Saved data entries

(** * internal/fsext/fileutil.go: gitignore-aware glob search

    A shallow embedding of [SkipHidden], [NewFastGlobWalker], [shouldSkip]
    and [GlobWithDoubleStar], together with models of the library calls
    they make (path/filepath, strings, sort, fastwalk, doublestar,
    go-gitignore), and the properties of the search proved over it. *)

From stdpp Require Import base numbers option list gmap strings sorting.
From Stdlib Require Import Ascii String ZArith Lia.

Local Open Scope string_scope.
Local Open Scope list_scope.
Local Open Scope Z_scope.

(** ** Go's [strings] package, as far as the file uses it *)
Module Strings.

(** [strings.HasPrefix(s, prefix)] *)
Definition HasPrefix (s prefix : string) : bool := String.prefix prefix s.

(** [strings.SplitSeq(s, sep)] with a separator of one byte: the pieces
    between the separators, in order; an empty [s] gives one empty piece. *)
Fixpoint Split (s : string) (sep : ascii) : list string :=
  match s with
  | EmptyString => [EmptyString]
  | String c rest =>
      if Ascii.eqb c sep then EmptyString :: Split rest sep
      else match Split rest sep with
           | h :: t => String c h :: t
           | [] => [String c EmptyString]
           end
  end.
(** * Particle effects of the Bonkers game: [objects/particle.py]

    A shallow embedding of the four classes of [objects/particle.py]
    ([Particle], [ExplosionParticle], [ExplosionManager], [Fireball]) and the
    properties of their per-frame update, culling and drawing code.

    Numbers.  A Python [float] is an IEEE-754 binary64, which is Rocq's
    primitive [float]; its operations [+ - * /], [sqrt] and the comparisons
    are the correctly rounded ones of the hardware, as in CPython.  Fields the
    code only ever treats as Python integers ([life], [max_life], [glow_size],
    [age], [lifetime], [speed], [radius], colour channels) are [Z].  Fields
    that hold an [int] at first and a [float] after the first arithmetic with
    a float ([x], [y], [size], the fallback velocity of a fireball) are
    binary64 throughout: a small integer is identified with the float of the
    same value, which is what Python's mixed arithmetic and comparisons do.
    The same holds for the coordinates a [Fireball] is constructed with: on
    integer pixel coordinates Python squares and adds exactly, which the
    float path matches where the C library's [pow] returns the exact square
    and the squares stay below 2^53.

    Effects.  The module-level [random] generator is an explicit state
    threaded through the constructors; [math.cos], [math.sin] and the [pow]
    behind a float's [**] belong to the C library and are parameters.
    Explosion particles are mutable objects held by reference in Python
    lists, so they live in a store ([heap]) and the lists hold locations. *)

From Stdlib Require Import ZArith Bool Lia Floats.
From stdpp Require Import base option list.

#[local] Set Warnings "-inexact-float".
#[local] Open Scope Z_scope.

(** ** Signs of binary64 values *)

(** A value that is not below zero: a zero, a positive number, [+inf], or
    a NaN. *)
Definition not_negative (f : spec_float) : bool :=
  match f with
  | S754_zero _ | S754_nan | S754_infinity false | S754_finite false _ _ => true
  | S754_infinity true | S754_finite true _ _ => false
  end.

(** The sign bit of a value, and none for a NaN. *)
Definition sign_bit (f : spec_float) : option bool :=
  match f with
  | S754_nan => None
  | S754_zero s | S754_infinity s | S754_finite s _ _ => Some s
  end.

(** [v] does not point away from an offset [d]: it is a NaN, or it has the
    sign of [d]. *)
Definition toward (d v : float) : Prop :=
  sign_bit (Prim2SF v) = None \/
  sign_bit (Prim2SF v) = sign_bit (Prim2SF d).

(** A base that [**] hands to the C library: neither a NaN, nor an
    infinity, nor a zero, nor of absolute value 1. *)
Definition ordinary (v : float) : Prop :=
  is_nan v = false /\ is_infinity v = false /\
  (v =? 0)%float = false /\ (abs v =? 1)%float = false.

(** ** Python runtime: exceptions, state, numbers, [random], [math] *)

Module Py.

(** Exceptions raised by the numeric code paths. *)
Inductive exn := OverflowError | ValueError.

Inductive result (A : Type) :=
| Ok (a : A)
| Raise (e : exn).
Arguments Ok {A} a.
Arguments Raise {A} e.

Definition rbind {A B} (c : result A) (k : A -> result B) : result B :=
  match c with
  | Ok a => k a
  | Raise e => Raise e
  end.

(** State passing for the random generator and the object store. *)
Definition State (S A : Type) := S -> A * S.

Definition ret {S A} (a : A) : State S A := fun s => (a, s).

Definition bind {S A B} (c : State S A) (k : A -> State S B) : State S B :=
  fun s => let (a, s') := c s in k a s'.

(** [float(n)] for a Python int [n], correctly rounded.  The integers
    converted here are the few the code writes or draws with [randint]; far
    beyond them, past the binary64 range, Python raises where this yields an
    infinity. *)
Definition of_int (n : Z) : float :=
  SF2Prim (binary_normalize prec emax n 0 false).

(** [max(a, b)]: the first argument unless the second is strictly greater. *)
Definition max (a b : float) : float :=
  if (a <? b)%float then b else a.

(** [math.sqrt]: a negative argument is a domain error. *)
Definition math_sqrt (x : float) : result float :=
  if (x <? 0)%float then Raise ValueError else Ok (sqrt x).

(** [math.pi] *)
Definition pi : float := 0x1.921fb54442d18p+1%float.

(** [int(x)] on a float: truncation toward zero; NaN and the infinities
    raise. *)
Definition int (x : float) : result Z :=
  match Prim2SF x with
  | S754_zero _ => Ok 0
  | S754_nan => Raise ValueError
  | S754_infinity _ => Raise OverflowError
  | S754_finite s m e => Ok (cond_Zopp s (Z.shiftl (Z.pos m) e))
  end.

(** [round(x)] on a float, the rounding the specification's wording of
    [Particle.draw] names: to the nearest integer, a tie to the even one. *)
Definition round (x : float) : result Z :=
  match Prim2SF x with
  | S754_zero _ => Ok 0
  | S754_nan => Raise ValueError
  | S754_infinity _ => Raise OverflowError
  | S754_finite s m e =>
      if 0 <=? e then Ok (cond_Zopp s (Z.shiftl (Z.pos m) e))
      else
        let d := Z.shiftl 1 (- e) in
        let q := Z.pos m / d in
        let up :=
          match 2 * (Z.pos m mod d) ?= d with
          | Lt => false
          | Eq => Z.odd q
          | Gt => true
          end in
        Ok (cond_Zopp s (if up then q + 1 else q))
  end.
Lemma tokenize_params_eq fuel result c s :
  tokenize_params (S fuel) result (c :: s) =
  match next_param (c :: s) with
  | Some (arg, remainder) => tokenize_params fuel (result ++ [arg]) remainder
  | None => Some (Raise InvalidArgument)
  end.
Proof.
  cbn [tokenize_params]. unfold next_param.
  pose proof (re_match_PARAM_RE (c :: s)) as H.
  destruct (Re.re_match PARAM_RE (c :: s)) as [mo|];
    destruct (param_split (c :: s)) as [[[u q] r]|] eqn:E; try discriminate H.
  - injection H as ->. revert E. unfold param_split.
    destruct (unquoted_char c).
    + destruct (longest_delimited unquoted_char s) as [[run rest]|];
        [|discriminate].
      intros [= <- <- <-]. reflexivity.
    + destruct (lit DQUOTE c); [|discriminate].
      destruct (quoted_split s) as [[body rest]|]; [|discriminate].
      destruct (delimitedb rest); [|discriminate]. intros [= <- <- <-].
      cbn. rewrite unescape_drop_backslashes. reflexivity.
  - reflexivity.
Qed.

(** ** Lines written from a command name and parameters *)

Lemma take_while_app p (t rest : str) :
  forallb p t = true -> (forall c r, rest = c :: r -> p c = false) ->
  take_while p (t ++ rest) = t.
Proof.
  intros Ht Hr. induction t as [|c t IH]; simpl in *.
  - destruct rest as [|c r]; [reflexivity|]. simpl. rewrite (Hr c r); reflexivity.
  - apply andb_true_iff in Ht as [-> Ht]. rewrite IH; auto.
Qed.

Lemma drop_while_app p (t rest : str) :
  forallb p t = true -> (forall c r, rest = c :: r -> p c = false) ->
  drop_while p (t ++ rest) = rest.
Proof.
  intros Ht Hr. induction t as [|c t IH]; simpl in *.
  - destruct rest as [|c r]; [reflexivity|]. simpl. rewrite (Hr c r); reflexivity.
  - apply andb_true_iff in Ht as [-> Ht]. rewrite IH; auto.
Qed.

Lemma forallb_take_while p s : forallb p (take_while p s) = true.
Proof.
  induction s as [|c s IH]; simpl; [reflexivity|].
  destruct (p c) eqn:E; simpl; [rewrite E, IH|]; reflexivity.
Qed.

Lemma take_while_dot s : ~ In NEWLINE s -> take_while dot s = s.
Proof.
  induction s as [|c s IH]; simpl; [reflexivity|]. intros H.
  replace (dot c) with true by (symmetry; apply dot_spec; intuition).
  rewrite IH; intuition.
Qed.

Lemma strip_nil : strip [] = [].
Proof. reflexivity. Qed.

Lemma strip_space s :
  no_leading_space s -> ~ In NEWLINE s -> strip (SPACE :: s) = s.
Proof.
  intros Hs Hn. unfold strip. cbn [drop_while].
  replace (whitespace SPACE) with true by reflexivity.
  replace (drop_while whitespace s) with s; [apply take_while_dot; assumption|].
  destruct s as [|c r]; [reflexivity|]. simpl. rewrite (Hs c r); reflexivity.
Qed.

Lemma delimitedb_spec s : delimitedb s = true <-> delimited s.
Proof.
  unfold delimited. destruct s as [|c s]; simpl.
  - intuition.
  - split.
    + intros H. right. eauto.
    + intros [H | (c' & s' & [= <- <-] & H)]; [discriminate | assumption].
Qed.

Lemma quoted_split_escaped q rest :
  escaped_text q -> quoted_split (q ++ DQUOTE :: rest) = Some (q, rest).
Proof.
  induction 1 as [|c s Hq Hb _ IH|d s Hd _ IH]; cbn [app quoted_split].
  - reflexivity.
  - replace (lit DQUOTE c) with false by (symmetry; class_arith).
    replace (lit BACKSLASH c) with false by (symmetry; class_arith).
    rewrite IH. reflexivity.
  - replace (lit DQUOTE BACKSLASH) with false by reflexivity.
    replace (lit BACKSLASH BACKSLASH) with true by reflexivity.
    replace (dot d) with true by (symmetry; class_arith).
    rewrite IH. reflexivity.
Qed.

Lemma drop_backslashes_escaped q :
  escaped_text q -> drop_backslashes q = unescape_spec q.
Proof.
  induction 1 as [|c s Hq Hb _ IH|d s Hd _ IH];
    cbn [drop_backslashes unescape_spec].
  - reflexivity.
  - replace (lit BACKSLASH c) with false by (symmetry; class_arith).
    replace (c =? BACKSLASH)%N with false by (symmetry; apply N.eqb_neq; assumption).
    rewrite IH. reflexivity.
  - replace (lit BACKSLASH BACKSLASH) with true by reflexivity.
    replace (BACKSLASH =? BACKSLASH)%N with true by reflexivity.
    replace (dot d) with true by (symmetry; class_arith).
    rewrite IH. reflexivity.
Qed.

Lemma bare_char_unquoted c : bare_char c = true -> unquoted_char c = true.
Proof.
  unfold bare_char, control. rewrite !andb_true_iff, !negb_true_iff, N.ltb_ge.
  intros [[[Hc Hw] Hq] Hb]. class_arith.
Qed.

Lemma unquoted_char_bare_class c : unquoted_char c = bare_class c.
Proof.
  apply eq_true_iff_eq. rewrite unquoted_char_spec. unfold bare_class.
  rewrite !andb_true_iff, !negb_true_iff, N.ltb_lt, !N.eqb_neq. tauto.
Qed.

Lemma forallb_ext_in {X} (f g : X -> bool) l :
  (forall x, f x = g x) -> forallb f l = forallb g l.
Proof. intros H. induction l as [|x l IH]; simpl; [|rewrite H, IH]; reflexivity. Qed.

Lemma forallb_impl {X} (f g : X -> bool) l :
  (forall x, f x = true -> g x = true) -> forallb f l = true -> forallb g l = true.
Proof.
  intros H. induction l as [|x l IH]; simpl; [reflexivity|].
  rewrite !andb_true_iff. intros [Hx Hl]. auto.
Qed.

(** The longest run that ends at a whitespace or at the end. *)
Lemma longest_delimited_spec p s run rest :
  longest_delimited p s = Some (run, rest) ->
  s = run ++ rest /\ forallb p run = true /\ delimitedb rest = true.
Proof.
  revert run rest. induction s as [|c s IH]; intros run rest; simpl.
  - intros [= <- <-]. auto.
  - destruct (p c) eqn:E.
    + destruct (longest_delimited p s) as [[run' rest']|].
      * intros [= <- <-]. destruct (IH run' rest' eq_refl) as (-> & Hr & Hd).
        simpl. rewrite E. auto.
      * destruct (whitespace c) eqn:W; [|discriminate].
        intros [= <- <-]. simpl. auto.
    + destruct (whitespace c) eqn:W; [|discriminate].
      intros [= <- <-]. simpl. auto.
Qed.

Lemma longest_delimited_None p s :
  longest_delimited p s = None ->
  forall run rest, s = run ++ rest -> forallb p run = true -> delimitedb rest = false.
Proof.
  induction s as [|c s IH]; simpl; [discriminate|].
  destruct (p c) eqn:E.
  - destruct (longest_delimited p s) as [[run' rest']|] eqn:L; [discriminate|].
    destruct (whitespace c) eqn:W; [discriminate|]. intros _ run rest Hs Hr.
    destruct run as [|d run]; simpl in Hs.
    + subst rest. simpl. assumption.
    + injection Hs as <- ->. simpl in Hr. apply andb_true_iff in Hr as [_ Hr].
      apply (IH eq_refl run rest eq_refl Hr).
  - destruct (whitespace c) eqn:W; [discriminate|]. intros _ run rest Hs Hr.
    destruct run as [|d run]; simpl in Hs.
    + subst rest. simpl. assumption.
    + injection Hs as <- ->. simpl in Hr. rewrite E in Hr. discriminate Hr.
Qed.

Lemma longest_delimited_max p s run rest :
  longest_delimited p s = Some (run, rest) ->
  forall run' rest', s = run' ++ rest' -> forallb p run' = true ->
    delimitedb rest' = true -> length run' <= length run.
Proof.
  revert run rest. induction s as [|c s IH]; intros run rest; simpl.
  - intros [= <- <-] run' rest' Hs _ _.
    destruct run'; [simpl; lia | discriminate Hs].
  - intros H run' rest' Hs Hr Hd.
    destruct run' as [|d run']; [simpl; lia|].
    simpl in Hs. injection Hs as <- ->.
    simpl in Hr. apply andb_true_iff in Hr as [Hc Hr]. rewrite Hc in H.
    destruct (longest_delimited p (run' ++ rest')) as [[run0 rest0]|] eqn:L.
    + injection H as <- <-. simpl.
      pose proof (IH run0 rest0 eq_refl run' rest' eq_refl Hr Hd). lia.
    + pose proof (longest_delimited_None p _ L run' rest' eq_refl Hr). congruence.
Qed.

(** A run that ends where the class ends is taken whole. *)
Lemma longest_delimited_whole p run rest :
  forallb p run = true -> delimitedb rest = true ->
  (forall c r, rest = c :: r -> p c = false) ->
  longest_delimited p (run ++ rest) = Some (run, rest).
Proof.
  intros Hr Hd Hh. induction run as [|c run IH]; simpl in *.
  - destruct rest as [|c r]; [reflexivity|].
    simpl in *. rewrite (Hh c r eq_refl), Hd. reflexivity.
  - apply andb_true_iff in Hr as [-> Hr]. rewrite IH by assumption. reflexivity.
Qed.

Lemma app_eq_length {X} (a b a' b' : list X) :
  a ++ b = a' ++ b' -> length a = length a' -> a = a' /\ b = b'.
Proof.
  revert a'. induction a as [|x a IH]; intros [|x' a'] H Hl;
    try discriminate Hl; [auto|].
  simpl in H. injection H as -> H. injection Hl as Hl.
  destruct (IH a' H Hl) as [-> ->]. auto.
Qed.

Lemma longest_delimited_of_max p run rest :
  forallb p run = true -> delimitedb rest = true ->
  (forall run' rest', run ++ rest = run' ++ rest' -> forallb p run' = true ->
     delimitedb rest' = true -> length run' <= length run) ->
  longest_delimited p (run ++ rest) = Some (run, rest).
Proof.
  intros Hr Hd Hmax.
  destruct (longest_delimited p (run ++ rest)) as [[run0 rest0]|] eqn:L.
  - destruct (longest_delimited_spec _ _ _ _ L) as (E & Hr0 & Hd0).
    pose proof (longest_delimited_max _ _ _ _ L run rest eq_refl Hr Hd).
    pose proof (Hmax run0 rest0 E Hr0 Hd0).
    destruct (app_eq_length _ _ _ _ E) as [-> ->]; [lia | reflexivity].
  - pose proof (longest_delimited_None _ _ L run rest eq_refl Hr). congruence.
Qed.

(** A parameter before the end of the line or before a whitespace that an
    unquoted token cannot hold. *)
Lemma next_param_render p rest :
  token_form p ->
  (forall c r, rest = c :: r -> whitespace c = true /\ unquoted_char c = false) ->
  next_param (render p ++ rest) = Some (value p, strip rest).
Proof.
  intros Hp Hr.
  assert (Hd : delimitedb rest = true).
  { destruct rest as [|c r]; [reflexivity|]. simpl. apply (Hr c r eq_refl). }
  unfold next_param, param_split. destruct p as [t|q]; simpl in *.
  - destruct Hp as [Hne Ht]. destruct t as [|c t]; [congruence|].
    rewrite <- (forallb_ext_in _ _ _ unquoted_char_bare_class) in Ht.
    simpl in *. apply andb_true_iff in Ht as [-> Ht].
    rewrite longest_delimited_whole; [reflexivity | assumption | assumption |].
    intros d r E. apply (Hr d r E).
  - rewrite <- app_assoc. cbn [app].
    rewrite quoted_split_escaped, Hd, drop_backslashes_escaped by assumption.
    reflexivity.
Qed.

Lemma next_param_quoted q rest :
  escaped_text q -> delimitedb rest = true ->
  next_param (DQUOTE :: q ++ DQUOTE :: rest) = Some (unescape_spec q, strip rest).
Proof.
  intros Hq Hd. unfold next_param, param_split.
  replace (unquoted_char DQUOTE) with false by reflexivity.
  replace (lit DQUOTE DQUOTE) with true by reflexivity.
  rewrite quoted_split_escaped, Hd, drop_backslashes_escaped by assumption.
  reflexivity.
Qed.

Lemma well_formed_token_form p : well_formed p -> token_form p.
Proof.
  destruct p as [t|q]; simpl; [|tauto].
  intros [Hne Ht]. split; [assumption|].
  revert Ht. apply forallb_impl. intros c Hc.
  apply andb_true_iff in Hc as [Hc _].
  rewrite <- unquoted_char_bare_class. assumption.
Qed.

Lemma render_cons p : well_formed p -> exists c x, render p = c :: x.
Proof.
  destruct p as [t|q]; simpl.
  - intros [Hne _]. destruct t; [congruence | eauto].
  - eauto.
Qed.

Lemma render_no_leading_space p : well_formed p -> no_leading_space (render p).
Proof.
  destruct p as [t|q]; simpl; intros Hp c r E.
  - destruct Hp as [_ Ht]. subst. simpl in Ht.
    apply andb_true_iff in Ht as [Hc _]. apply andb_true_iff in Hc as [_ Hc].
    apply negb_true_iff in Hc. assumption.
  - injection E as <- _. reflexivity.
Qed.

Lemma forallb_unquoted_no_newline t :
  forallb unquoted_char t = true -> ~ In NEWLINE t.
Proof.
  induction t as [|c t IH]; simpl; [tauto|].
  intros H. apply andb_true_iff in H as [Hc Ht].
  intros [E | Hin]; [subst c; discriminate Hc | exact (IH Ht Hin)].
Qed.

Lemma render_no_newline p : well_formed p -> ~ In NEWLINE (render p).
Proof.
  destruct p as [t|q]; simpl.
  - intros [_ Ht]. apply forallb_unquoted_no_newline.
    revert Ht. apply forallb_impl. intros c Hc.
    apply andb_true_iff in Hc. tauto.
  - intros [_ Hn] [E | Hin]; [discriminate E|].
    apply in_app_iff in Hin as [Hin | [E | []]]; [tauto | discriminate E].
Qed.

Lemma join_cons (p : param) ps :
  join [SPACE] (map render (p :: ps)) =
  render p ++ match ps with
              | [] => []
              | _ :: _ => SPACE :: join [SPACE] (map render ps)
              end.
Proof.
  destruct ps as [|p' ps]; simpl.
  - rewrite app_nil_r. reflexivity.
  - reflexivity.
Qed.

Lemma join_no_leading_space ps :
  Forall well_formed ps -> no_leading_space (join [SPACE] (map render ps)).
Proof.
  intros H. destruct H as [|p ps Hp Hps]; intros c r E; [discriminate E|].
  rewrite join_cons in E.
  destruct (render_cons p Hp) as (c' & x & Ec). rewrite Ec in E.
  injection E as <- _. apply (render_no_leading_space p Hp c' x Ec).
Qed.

Work required
Nothing but the lines with "that" should be returned, copied from the entries above.

Task result
    that hold an [int] at first and a [float] after the first arithmetic with
(** A value that is not below zero: a zero, a positive number, [+inf], or
(** A base that [**] hands to the C library: neither a NaN, nor an
(** The longest run that ends at a whitespace or at the end. *)
(** A run that ends where the class ends is taken whole. *)
(** A parameter before the end of the line or before a whitespace that an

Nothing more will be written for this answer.